Он сидел через проход от меня, погруженный в музыку или в собственные мысли. Абсолютно отъединенный от всех, ушедший в себя. Мне потом сказали, что в этот день он ездил на кладбище, посетил вместе с семьей могилу матери. Она покончила с собой, когда ему было одиннадцать лет. Никто не знает почему. Официальная врачебная версия: «Внезапное помешательство». Свою старшую дочь от Джессики Ланж (ту самую, которая явно была чем-то недовольна тогда, в Домском соборе), он назовет Александрой, Шурой, в честь мамы. Сейчас она уже совсем взрослая. И у нее есть собственные дети, соответственно, внуки Михаила Барышникова. Род не оскудел, линия, начавшаяся с маленькой кроткой женщины Александры Киселевой из села Кстово, что под Нижним Новгородом, продолжается на других широтах, во внуках и правнуках, которых она никогда не видела. Она и сына-то своего ни разу не видела на сцене, хотя сама отвела его в балетное училище при театре, мечтая для него о другой жизни, чем у нее.
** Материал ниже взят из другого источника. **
(* ===== verification/WalFormat.v ===== *)
(** * Formats of the write-ahead log

    Model of [crates/quiver/src/wal/mod.rs], [header.rs], [cursor_sidecar.rs]
    and the encodings of entries in [writer.rs] and [reader.rs]: the header of a
    log file, the sidecar file that holds the consumer's cursor, and the framed
    entries with their slots.  The CRC-32 of the [crc32fast] crate is the
    parameter [crc32]; a record batch and its Arrow stream encoding are the
    class [RecordBatch].  A [&'static str] of an error is a string. *)
From S2P Require Import Prelude Bytes Files.

Local Open Scope Z_scope.
Local Open Scope result_scope.

Module WalFormat.

(** ** Constants *)

(** [b"QUIVER\0WAL"] *)
Definition WAL_MAGIC : list Z := [81; 85; 73; 86; 69; 82; 0; 87; 65; 76].

(** The name of the active file, in the directory of the log. *)
Definition WAL_FILENAME : string := "quiver.wal".

Definition WAL_VERSION : Z := 1.

Definition WAL_HEADER_MIN_LEN : nat := 14.

Definition HEADER_V1_LEN : nat := 38.

Definition ENTRY_TYPE_RECORD_BUNDLE : Z := 0.

Definition SCHEMA_FINGERPRINT_LEN : nat := 32.

Definition ENTRY_HEADER_LEN : nat := 1 + 8 + 8 + 8.

Definition SLOT_HEADER_LEN : nat := 2 + SCHEMA_FINGERPRINT_LEN + 4 + 4.

Definition MAX_ROTATION_TARGET_BYTES : Z := 256 * 1024 * 1024.

Definition MAX_ENTRY_SIZE : Z := MAX_ROTATION_TARGET_BYTES.

(** ** Errors *)

Inductive WalError :=
  | Io (e : IoError)
  | InvalidHeader (msg : string)
  | SlotOutOfRange (slot : Z)
  | RowCountOverflow (rows : Z)
  | PayloadTooLarge (len : Z)
  | EntryTooLarge (len : Z)
  | InvalidTimestamp
  | UnexpectedEof (ctx : string)
  | CrcMismatch (stored computed : Z)
  | UnsupportedEntry (entry_type : Z)
  | InvalidEntry (msg : string)
  | SegmentConfigMismatch (expected found : list Z)
  | InvalidCursorSidecar (msg : string)
  | InvalidConsumerCursor (msg : string)
  | Arrow
  | WalAtCapacity (msg : string)
  | InvalidConfig (msg : string)
  | InternalError (msg : string).
(* ===== verification/WalReader.v ===== *)
(** * Reader of the write-ahead log

    Model of [crates/quiver/src/wal/reader.rs]: the reader of one log file, the
    discovery of rotated files, and the reader that goes through all files of
    the log.  A file is the list of its bytes; reads of existing files succeed.
    [names] is what [read_dir] yields for the directory of the log. *)
From S2P Require Import Prelude Bytes Files WalFormat.

Local Open Scope Z_scope.
Local Open Scope result_scope.

Module WalReader.
Import WalFormat.

Section reader.
Context (crc32 : list Z → Z).

(** ** One entry *)

(** The entry at an offset of a file, with the offset after it; [None] at the
    end of the file. *)
Definition entry_at (file : list Z) (file_len header_size start entry_start : Z)
    : option (result (WalRecordBundle * Z) WalError) :=
  match drop (Z.to_nat entry_start) file with
  | [] => None
  | bytes => Some (
      match read_exact 4 bytes with
      | None => Err (UnexpectedEof "entry length")
      | Some (len_buf, rest) =>
          let entry_len := from_le_bytes len_buf in
          if MAX_ENTRY_SIZE <? entry_len
          then Err (InvalidEntry "entry length exceeds maximum allowed size")
          else if saturating_sub file_len (entry_start + 4) <? entry_len
          then Err (InvalidEntry "entry length exceeds remaining file size")
          else
            match read_exact (Z.to_nat entry_len) rest with
            | None => Err (UnexpectedEof "entry body")
            | Some (body, rest) =>
                match read_exact 4 rest with
                | None => Err (UnexpectedEof "entry crc")
                | Some (crc_buf, _) =>
                    let stored_crc := from_le_bytes crc_buf in
                    let computed_crc := crc32 body in
                    if negb (stored_crc =? computed_crc)
                    then Err (CrcMismatch stored_crc computed_crc)
                    else
                      let next_offset :=
                        saturating_add u64_max
                          (saturating_add u64_max (saturating_add u64_max entry_start 4) entry_len) 4 in
                      entry ←! decode_entry entry_start next_offset body header_size start;
                      Ok (entry, next_offset)
                end
            end
      end)
  end.

(** ** One file *)

Record WalReader := mkReader {
  file : list Z;
  reader_hash : list Z;
  reader_header_size : Z;
  reader_start : Z;
  next_file_offset : Z;
  file_len : Z;
  finished : bool;
}.

Definition reader_open (content : option (list Z)) : result WalReader WalError :=
  match content with
  | None => Err (Io NotFoundIo)
  | Some bytes =>
      header ←! header_read_from bytes;
      Ok (mkReader bytes (segment_cfg_hash header) (header_size header) (wal_position_start header)
                   (header_size header) (zlen bytes) false)
  end.

Definition wal_position_end (r : WalReader) : Z :=
  let data_bytes := saturating_sub (file_len r) (reader_header_size r) in
  saturating_add u64_max (reader_start r) data_bytes.

(** The offset in the file of a position of the log. *)
Definition offset_of_position (r : WalReader) (wal_position : Z) : Z :=
  let position_in_file := saturating_sub wal_position (reader_start r) in
  let file_offset := saturating_add u64_max position_in_file (reader_header_size r) in
  Z.max file_offset (reader_header_size r).

Definition seek_to_position (r : WalReader) (wal_position : Z) : WalReader :=
  r <| next_file_offset := offset_of_position r wal_position |> <| finished := false |>.

Definition read_next_entry (r : WalReader) : WalReader * option (result WalRecordBundle WalError) :=
  if finished r then (r, None)
  else
    match entry_at (file r) (file_len r) (reader_header_size r) (reader_start r) (next_file_offset r) with
    | None => (r <| finished := true |>, None)
    | Some (Err e) => (r <| finished := true |>, Some (Err e))
    | Some (Ok (entry, next)) => (r <| next_file_offset := next |>, Some (Ok entry))
    end.

(** ** All files *)

Record WalFileInfo := mkInfo {
  info_path : string;
  rotation_id : option Z;
  info_start : Z;
  info_end : Z;
}.

(** The rotated files among the given names, by increasing identifier. *)
Definition discover_rotated_wal_files (names : list string) : list (Z * string) :=
  sort_by_key fst
    (omap (λ name,
      suffix ← strip_prefix (WAL_FILENAME +:+ ".") name;
      id ← parse_u64 suffix;
      Some (id, name)) names).

Definition file_info (dir : Dir) (path : string) (id : option Z) : result WalFileInfo WalError :=
  reader ←! reader_open (dir !! path);
  Ok (mkInfo path id (reader_start reader) (wal_position_end reader)).

(** Rotated files that cannot be opened are skipped; if nothing was opened,
    the error of the active file is returned. *)
Definition multi_open (dir : Dir) (names : list string) : result (list WalFileInfo) WalError :=
  let rotated :=
    omap (λ '(id, path), match file_info dir path (Some id) with Ok i => Some i | Err _ => None end)
      (discover_rotated_wal_files names) in
  files ←!
    (match dir !! WAL_FILENAME with
     | Some _ =>
         match file_info dir WAL_FILENAME None with
         | Ok i => Ok (rotated ++ [i])
         | Err e => match rotated with [] => Err e | _ => Ok rotated end
         end
     | None => match rotated with [] => Err (Io NotFoundIo) | _ => Ok rotated end
     end);
  Ok (sort_by_key info_start files).

Definition wal_end_position (files : list WalFileInfo) : Z :=
  match last files with Some f => info_end f | None => 0 end.

(** The iterator: the files not finished yet, the reader of the first of them
    once it is open, and the position to continue from. *)
Record MultiFileWalIter := mkIter {
  iter_files : list WalFileInfo;
  current_reader : option WalReader;
  start_position : Z;
}.

Fixpoint skip_until (pos : Z) (files : list WalFileInfo) : list WalFileInfo :=
  match files with
  | [] => []
  | f :: files' => if pos <? info_end f then files else skip_until pos files'
  end.

Definition multi_iter_from (files : list WalFileInfo) (wal_position : Z) : MultiFileWalIter :=
  mkIter (skip_until wal_position files) None wal_position.

Fixpoint multi_next_from (dir : Dir) (files : list WalFileInfo) (current : option WalReader) (pos : Z)
    : MultiFileWalIter * option (result WalRecordBundle WalError) :=
  match files with
  | [] => (mkIter [] current pos, None)
  | info :: files' =>
      match
        match current with
        | Some r => Some r
        | None =>
            match reader_open (dir !! info_path info) with
            | Ok r => Some (seek_to_position r (Z.max pos (info_start info)))
            | Err _ => None
            end
        end
      with
      | None => multi_next_from dir files' None pos
      | Some r =>
          match read_next_entry r with
          | (r, Some (Ok entry)) => (mkIter files (Some r) (record_next_offset entry), Some (Ok entry))
          | (r, Some (Err e)) => (mkIter files (Some r) pos, Some (Err e))
          | (_, None) => multi_next_from dir files' None pos
          end
      end
  end.

Definition multi_next (dir : Dir) (it : MultiFileWalIter)
    : MultiFileWalIter * option (result WalRecordBundle WalError) :=
  multi_next_from dir (iter_files it) (current_reader it) (start_position it).

(** The entries up to the end or the first error, as the replay of the engine
    consumes them. *)
Fixpoint collect (fuel : nat) (dir : Dir) (it : MultiFileWalIter) : list WalRecordBundle * option WalError :=
  match fuel with
  | O => ([], None)
  | S fuel' =>
      match multi_next dir it with
      | (_, None) => ([], None)
      | (_, Some (Err e)) => ([], Some e)
      | (it, Some (Ok entry)) => let '(l, e) := collect fuel' dir it in (entry :: l, e)
      end
  end.

(** ** Reading well-formed files *)

(** The frame of an entry, as the writer appends it. *)
Definition frame (e : LogEntry) : list Z :=
  entry_bytes (zlen (entry_body e)) (encode_entry_header (entry_ts e) (entry_seq e) (entry_bitmap e))
    (slots_bytes (entry_slots e)) (crc32 (entry_body e)).

Definition frames (es : list LogEntry) : list Z := concat (frame <$> es).

(** The bytes of a sequence of entries. *)
Definition size (es : list LogEntry) : Z := foldr (λ e n, frame_len e + n) 0 es.

(** The records of entries at consecutive positions. *)
Fixpoint place (pos : Z) (es : list LogEntry) : list WalRecordBundle :=
  match es with
  | [] => []
  | e :: es' => record_at pos e :: place (pos + frame_len e) es'
  end.

Context (crc32_ok : ∀ l, u32_ok (crc32 l)).

Lemma frame_eq e : frame e = to_le_bytes 4 (zlen (entry_body e)) ++ entry_body e ++ to_le_bytes 4 (crc32 (entry_body e)).
Proof. unfold frame, entry_bytes. unfold entry_body at 4. by rewrite <- app_assoc. Qed.

Lemma frame_length e : zlen (frame e) = frame_len e.
Proof. rewrite frame_eq, !zlen_app. unfold zlen. rewrite !to_le_bytes_length. unfold frame_len, zlen. lia. Qed.

Lemma frame_len_pos e : 8 < frame_len e.
Proof. unfold frame_len, zlen. rewrite entry_body_length. unfold ENTRY_HEADER_LEN. lia. Qed.

Lemma size_cons e es : size (e :: es) = frame_len e + size es.
Proof. done. Qed.

Lemma size_app es es' : size (es ++ es') = size es + size es'.
Proof. induction es as [|e es IH]; [done|]. rewrite <- app_comm_cons, !size_cons. lia. Qed.

Lemma size_nonneg es : 0 ≤ size es.
Proof. induction es as [|e es IH]; [done|]. rewrite size_cons. pose proof (frame_len_pos e). lia. Qed.

Lemma frames_cons e es : frames (e :: es) = frame e ++ frames es.
Proof. done. Qed.

Lemma frames_app es es' : frames (es ++ es') = frames es ++ frames es'.
Proof. unfold frames. by rewrite fmap_app, concat_app. Qed.

Lemma frames_length es : zlen (frames es) = size es.
Proof. induction es as [|e es IH]; [done|]. rewrite frames_cons, size_cons, zlen_app, frame_length. lia. Qed.

Lemma place_app pos es es' : place pos (es ++ es') = place pos es ++ place (pos + size es) es'.
Proof.
  revert pos. induction es as [|e es IH]; intros pos; [by rewrite Z.add_0_r|].
  rewrite size_cons. cbn [app place]. rewrite IH. by rewrite Z.add_assoc.
Qed.

Lemma place_length pos es : length (place pos es) = length es.
Proof. revert pos. induction es as [|e es IH]; intros pos; [done|]. cbn. by rewrite IH. Qed.

Lemma drop_zlen_app {A} (a b : list A) : drop (Z.to_nat (zlen a)) (a ++ b) = b.
Proof. unfold zlen. rewrite Nat2Z.id. apply drop_app_length. Qed.

(** An entry is read where it was written. *)
Lemma entry_at_frame pre e rest hs start :
  entry_ok e → 0 ≤ hs ≤ zlen pre → 0 ≤ start →
  start + zlen pre + frame_len e ≤ u64_max →
  entry_at (pre ++ frame e ++ rest) (zlen (pre ++ frame e ++ rest)) hs start (zlen pre) =
    Some (Ok (record_at (start + zlen pre - hs) e, zlen pre + frame_len e)).
Proof.
  intros He Hhs Hst Hmax. pose proof (frame_len_pos e) as Hpos. pose proof (zlen_nonneg rest).
  unfold entry_at. rewrite drop_zlen_app, !zlen_app, frame_length.
  pose proof (entry_size_ok e He) as Hsize. change MAX_ENTRY_SIZE with 268435456 in *.
  assert (zlen (entry_body e) = frame_len e - 8) as Hbody by (unfold frame_len; lia).
  destruct (frame e ++ rest) as [|x l] eqn:Hf.
  { apply (f_equal length) in Hf. rewrite length_app in Hf. pose proof (frame_length e). unfold zlen in *. cbn in Hf. lia. }
  rewrite <- Hf. clear x l Hf. rewrite frame_eq, <- !app_assoc. rewrite read_exact_app by apply to_le_bytes_length.
  rewrite from_to_le_bytes by (change (2 ^ (8 * Z.of_nat 4)) with 4294967296; lia).
  rewrite (proj2 (Z.ltb_ge _ _)) by lia. unfold saturating_sub. rewrite (proj2 (Z.ltb_ge _ _)) by lia.
  rewrite read_exact_app by (unfold zlen; lia). rewrite read_exact_app by apply to_le_bytes_length.
  rewrite from_to_le_bytes by apply crc32_ok. rewrite Z.eqb_refl. cbn [negb].
  replace (saturating_add _ _ 4) with (zlen pre + frame_len e) by (unfold saturating_add; lia).
  rewrite wal_entry_roundtrip by (done || lia). done.
Qed.

Lemma entry_at_end file hs start : entry_at file (zlen file) hs start (zlen file) = None.
Proof. unfold entry_at, zlen. by rewrite Nat2Z.id, drop_all. Qed.

(** A frame that was not written completely is recognised as damage. *)
Lemma entry_at_torn pre e n hs start :
  entry_ok e → (0 < n < length (frame e))%nat →
  ∃ err, entry_at (pre ++ take n (frame e)) (zlen (pre ++ take n (frame e))) hs start (zlen pre) = Some (Err err) ∧
    match err with UnexpectedEof _ | InvalidEntry _ => True | _ => False end.
Proof.
  intros He Hn. unfold entry_at. rewrite drop_zlen_app.
  assert (length (take n (frame e)) = n) as Hlen by (rewrite length_take; lia).
  destruct (take n (frame e)) as [|x l] eqn:Hf; [cbn in Hlen; lia|]. rewrite <- Hf in *. clear x l Hf.
  pose proof (frame_length e) as Hfl. pose proof (entry_size_ok e He) as Hsize. change MAX_ENTRY_SIZE with 268435456 in *.
  assert (zlen (entry_body e) = frame_len e - 8) as Hbody by (unfold frame_len; lia).
  pose proof (frame_len_pos e) as Hpos.
  destruct (decide (n < 4)%nat) as [Hn4|Hn4].
  { unfold read_exact. rewrite Hlen, (proj2 (Nat.leb_gt _ _)) by lia. by eexists. }
  rewrite zlen_app. replace (zlen (take n (frame e))) with (Z.of_nat n) by (unfold zlen; lia). rewrite frame_eq.
  rewrite take_app_ge by (rewrite to_le_bytes_length; lia). rewrite to_le_bytes_length.
  rewrite read_exact_app by apply to_le_bytes_length.
  rewrite from_to_le_bytes by (change (2 ^ (8 * Z.of_nat 4)) with 4294967296; lia).
  rewrite (proj2 (Z.ltb_ge 268435456 _)) by lia. unfold saturating_sub.
  destruct (Z.ltb_spec (Z.max (zlen pre + Z.of_nat n - (zlen pre + 4)) 0) (zlen (entry_body e))); [by eexists|].
  assert (length (entry_body e) ≤ n - 4)%nat by (unfold zlen in *; lia).
  rewrite take_app_ge by lia. rewrite read_exact_app by (unfold zlen; lia).
  unfold read_exact at 1. rewrite length_take, to_le_bytes_length.
  rewrite (proj2 (Nat.leb_gt _ _)) by (unfold zlen in *; lia). by eexists.
Qed.

End reader.
End WalReader.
Свой сольный вечер в Рижской опере он посвятил ее памяти. Два часа один на пустой сцене, наедине со всеми демонами, со своим прошлым, со всеми этими рижскими тенями и дождливой мглой, в которую он добровольно вернулся. Даже не очень понятно зачем.
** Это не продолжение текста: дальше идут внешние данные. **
(* ===== verification/WalLog.v ===== *)
(** * The log that the writer and the reader agree on

    The files of the write-ahead log as a sequence of entries: which bytes the
    rotated files and the active file hold, at which positions of the log their
    entries are, and what the reader returns for such files.  The theorems on
    runs of the writer are in [WalRuns]. *)
From S2P Require Import Prelude Bytes Files WalFormat WalReader Budget WalWriter.

Local Open Scope Z_scope.

Module WalLog.
Import WalFormat.
Import WalReader.
Import WalWriter.

Section log.
Context (crc32 : list Z → Z) (crc32_ok : ∀ l, u32_ok (crc32 l)).

(** ** Files and their entries *)

Record LogFile := mkLogFile {
  lf_id : Z;
  lf_start : Z;
  lf_entries : list LogEntry;
}.

Definition lf_end (f : LogFile) : Z := lf_start f + size (lf_entries f).

Definition lf_path (f : LogFile) : string := rotated_wal_path (lf_id f).

Definition file_content (hash : list Z) (start : Z) (es : list LogEntry) : list Z :=
  header_encode (with_base_offset hash start) ++ frames crc32 es.

(** The entries of the files, oldest first. *)
Definition entries_of (fs : list LogFile) : list LogEntry := concat (lf_entries <$> fs).

(** Files that follow each other without gaps, from one position to another,
    none of them empty. *)
Fixpoint chained (start : Z) (fs : list LogFile) (stop : Z) : Prop :=
  match fs with
  | [] => start = stop
  | f :: fs' => lf_start f = start ∧ lf_entries f ≠ [] ∧ chained (lf_end f) fs' stop
  end.

Definition info_of (f : LogFile) : WalFileInfo := mkInfo (lf_path f) (Some (lf_id f)) (lf_start f) (lf_end f).

Definition active_info (start : Z) (es : list LogEntry) : WalFileInfo :=
  mkInfo WAL_FILENAME None start (start + size es).

Definition file_reader (hash : list Z) (start : Z) (es : list LogEntry) (at_offset : Z) : WalReader :=
  mkReader (file_content hash start es) hash 38 start at_offset (38 + size es) false.

Lemma size_pos es : es ≠ [] → 0 < size es.
Proof.
  destruct es as [|e es]; [done|]. intros _. rewrite size_cons.
  pose proof (frame_len_pos e). pose proof (size_nonneg es). lia.
Qed.

Lemma size_zero es : size es = 0 → es = [].
Proof. intros Hz. destruct es as [|e es]; [done|]. pose proof (size_pos (e :: es) ltac:(done)). lia. Qed.

Lemma entries_of_cons f fs : entries_of (f :: fs) = lf_entries f ++ entries_of fs.
Proof. done. Qed.

Lemma entries_of_app fs fs' : entries_of (fs ++ fs') = entries_of fs ++ entries_of fs'.
Proof. unfold entries_of. by rewrite fmap_app, concat_app. Qed.

Lemma chained_size start fs stop : chained start fs stop → stop = start + size (entries_of fs).
Proof.
  revert start. induction fs as [|f fs IH]; intros start; [cbn; lia|]. intros (Hs & _ & Hc).
  rewrite (IH _ Hc), entries_of_cons, size_app. unfold lf_end. lia.
Qed.

Lemma chained_app start fs mid fs' stop : chained start fs mid → chained mid fs' stop → chained start (fs ++ fs') stop.
Proof.
  revert start. induction fs as [|f fs IH]; intros start; [by intros ->|]. intros (? & ? & Hc) Hc'.
  split_and!; [done..|]. by apply IH.
Qed.

Lemma chained_snoc start fs stop f :
  chained start fs stop → lf_start f = stop → lf_entries f ≠ [] → chained start (fs ++ [f]) (lf_end f).
Proof. intros Hc Hs Hne. by eapply chained_app. Qed.

Lemma chained_starts start fs stop f : chained start fs stop → f ∈ fs → start ≤ lf_start f ∧ lf_end f ≤ stop.
Proof.
  revert start. induction fs as [|g fs IH]; intros start; [by intros _ ?%elem_of_nil|].
  intros (Hs & Hne & Hc) [->|Hin]%elem_of_cons.
  - apply chained_size in Hc. pose proof (size_nonneg (entries_of fs)). unfold lf_end in *. lia.
  - destruct (IH _ Hc Hin). pose proof (size_nonneg (lf_entries g)). unfold lf_end in *. lia.
Qed.

Lemma file_content_length hash start es : length hash = 16%nat → zlen (file_content hash start es) = 38 + size es.
Proof.
  intros Hl. unfold file_content. rewrite zlen_app, frames_length. unfold zlen. by rewrite header_encode_length.
Qed.

(** A prefix of entries with less bytes than another is shorter. *)
Lemma app_size_split h1 h2 es es' : h1 ++ h2 = es ++ es' → size h1 < size es → ∃ m, es = h1 ++ m ∧ h2 = m ++ es'.
Proof.
  revert h1. induction es as [|e es IH]; intros h1 Heq Hlt; [cbn in Hlt; pose proof (size_nonneg h1); lia|].
  destruct h1 as [|x h1]; [by exists (e :: es)|]. cbn in Heq. injection Heq as -> Heq. rewrite !size_cons in Hlt.
  destruct (IH h1 Heq) as (m & -> & ->); [lia|]. by exists m.
Qed.

Lemma app_size_split_ge h1 h2 es es' : h1 ++ h2 = es ++ es' → size es ≤ size h1 → ∃ m, h1 = es ++ m ∧ es' = m ++ h2.
Proof.
  revert h1. induction es as [|e es IH]; intros h1 Heq Hle; [by exists h1|].
  destruct h1 as [|x h1].
  { rewrite size_cons in Hle. change (size []) with 0 in Hle. pose proof (frame_len_pos e). pose proof (size_nonneg es). lia. }
  cbn in Heq. injection Heq as -> Heq. rewrite !size_cons in Hle.
  destruct (IH h1 Heq) as (m & -> & ->); [lia|]. by exists m.
Qed.

(** ** Reading one file *)

Lemma reader_open_file hash start es :
  length hash = 16%nat → u64_ok start →
  reader_open (Some (file_content hash start es)) = Ok (file_reader hash start es 38).
Proof.
  intros Hl Hs. unfold reader_open, file_reader. unfold file_content at 1. rewrite wal_header_roundtrip by done.
  cbn [result_bind]. by rewrite file_content_length.
Qed.

Lemma seek_file hash start es off es1 es2 pos :
  0 ≤ start → es = es1 ++ es2 → pos = start + size es1 → pos + 38 ≤ u64_max →
  seek_to_position (file_reader hash start es off) pos = file_reader hash start es (38 + size es1).
Proof.
  intros Hs -> -> Hmax. unfold seek_to_position, file_reader, offset_of_position, saturating_sub, saturating_add.
  cbn. pose proof (size_nonneg es1). f_equal. lia.
Qed.

Lemma read_next_file hash start es1 e es2 :
  length hash = 16%nat → entry_ok e → 0 ≤ start → start + 38 + size (es1 ++ e :: es2) ≤ u64_max →
  read_next_entry crc32 (file_reader hash start (es1 ++ e :: es2) (38 + size es1)) =
    (file_reader hash start (es1 ++ e :: es2) (38 + size (es1 ++ [e])),
     Some (Ok (record_at (start + size es1) e))).
Proof.
  intros Hl He Hs Hmax. unfold read_next_entry, file_reader. cbn [finished file file_len reader_header_size reader_start next_file_offset].
  assert (file_content hash start (es1 ++ e :: es2) =
    file_content hash start es1 ++ frame crc32 e ++ frames crc32 es2) as Heq.
  { unfold file_content. rewrite frames_app, frames_cons. by rewrite app_assoc. }
  rewrite size_app, size_cons in *. pose proof (size_nonneg es1). pose proof (size_nonneg es2).
  pose proof (entry_at_frame crc32 crc32_ok (file_content hash start es1) e (frames crc32 es2) 38 start) as Hat.
  rewrite <- Heq in Hat. rewrite !file_content_length in Hat by done.
  rewrite size_app, size_cons in Hat. rewrite Hat by (done || lia).
  replace (start + (38 + size es1) - 38) with (start + size es1) by lia.
  replace (38 + size (es1 ++ [e])) with (38 + size es1 + frame_len e) by (rewrite size_app, size_cons; cbn; lia). done.
Qed.

Lemma read_end_file hash start es :
  length hash = 16%nat → (read_next_entry crc32 (file_reader hash start es (38 + size es))).2 = None.
Proof.
  intros Hl. unfold read_next_entry, file_reader. cbn [finished file file_len reader_header_size reader_start next_file_offset].
  rewrite <- (file_content_length hash start es) by done. by rewrite entry_at_end.
Qed.

(** ** Reading all files *)

Section files.
Context (hash : list Z) (Hhash : length hash = 16%nat) (dir : Dir).

(** A file of the log, by the description that the reader holds of it. *)
Record file_at (info : WalFileInfo) (es : list LogEntry) : Prop := {
  at_content : dir !! info_path info = Some (file_content hash (info_start info) es);
  at_start : u64_ok (info_start info);
  at_end : info_end info = info_start info + size es;
  at_bound : info_end info + 38 ≤ u64_max;
  at_entries : Forall entry_ok es;
}.

(** Consecutive files. *)
Inductive files_at : Z → list WalFileInfo → list LogEntry → Prop :=
  | files_nil pos : files_at pos [] []
  | files_cons info es infos es' :
      file_at info es → files_at (info_end info) infos es' →
      files_at (info_start info) (info :: infos) (es ++ es').

Lemma multi_next_open info infos es pos :
  file_at info es → pos ≤ info_end info →
  (∃ es1 es2, es = es1 ++ es2 ∧ Z.max pos (info_start info) = info_start info + size es1) →
  ∃ es1 es2, es = es1 ++ es2 ∧ Z.max pos (info_start info) = info_start info + size es1 ∧
    multi_next_from crc32 dir (info :: infos) None pos =
    multi_next_from crc32 dir (info :: infos) (Some (file_reader hash (info_start info) es (38 + size es1))) pos.
Proof.
  intros [Hc Hs He Hb _] Hpos (es1 & es2 & Hes & Hmax). exists es1, es2. split; [done|]. split; [done|].
  cbn [multi_next_from]. rewrite Hc, reader_open_file by done. rewrite (seek_file _ _ _ _ es1 es2); [done|..].
  - by destruct Hs.
  - done.
  - done.
  - pose proof (size_nonneg es). lia.
Qed.

Lemma collect_next fuel it it' :
  multi_next crc32 dir it = multi_next crc32 dir it' → collect crc32 fuel dir it = collect crc32 fuel dir it'.
Proof. intros H. destruct fuel as [|fuel]; [done|]. cbn [collect]. by rewrite H. Qed.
Об этом знал только он. И каждое его движение было исполнено такой невыразимой муки и одновременно такой странной, волнующей красоты, что хотелось плакать, глядя на него. И многие в зале не пытались скрыть слез. Почему-то больше всего запомнилось, что на сцене было темно, но в глазах Барышникова сверкал свет. Свет и мрак, страх и ярость, взлеты и падения — все было в этом танце. А еще я слышал, как бьется его сердце. Это не фигурально, а буквально так. Один из номеров программы так и назывался — «Биение сердца»: к его груди был прикреплен специальный датчик, и он танцевал в леденящей тишине зала под стук собственного сердца. И в какой-то момент казалось, что этого нельзя вынести, что клапаны сердца захлебываются от крови и нечеловеческого усилия, но он продолжал танцевать, и танцевал долго, будто сражался с кем-то невидимым, которого так и не сумел победить. А в финале он медленно уходил во тьму и его самого уже не было видно, но сердце продолжало биться. И еще какое-то время мы прислушивались к тому, как оно бьется, как прислушиваемся у дверей, чтобы узнать, не происходит ли за ними что-нибудь ужасное. И вдруг все. Звук исчез. Сердце остановилось. Рядом со мной даже кто-то вскрикнул. Было понятно, что это больше чем театр, больше чем танец. Это было какое-то видение судьбы, а точнее, сама судьба.